* RECORDS FOR PROCESSING

(** * Organization members page of the shortener dashboard

    A shallow embedding of [OrganizationMembersPage], the page the
    authenticated layout routes at [/members]: the local view state held by
    the React hooks, the event handlers, the invite form schema and the row
    rendering, followed by the properties of the page that are established
    about them.

    Conventions of the embedding.
    - Every [useState] cell is a field of [PageState]; a setter [setX v]
      replaces the field in the pending state.
    - A handler is a function of the state captured by the render that
      created it (its closure, written [s]) and runs in the monad [M], which
      threads the pending view state, the log of requests issued to the API
      client and the toasts shown.  Reads of a state variable inside a
      handler go to the closure, never to the pending state, as in React.
    - An [await]ed request is answered by the backend before the handler
      goes on; handlers are not interleaved with each other. *)

From stdpp Require Import base option list gmap strings pretty.
From Stdlib Require Import ZArith.

Local Open Scope string_scope.
Local Open Scope list_scope.
Local Open Scope Z_scope.

(** ** Data model *)

(** Modelled from the spec: the enumeration [MemberRole] of [model/auth],
    which is not part of the sources at hand.  Its six members are the keys
    of [ROLE_LABELS] and the roles the data model of the specification
    lists. *)
Inductive MemberRole :=
| ORGANIZATION_OWNER
| ORGANIZATION_ADMIN
| ORGANIZATION_MANAGER
| ORGANIZATION_MEMBERS_MANAGER
| ORGANIZATION_URLS_MANAGER
| ORGANIZATION_MEMBER.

* EXERCISE
Go to the line in the material above that contains "- Every [useState]" and copy exactly from there through the line that contains "created it (its", stopping after it.

* TASK SOLUTION
    - Every [useState] cell is a field of [PageState]; a setter [setX v]
      replaces the field in the pending state.
    - A handler is a function of the state captured by the render that
      created it (its closure, written [s]) and runs in the monad [M], which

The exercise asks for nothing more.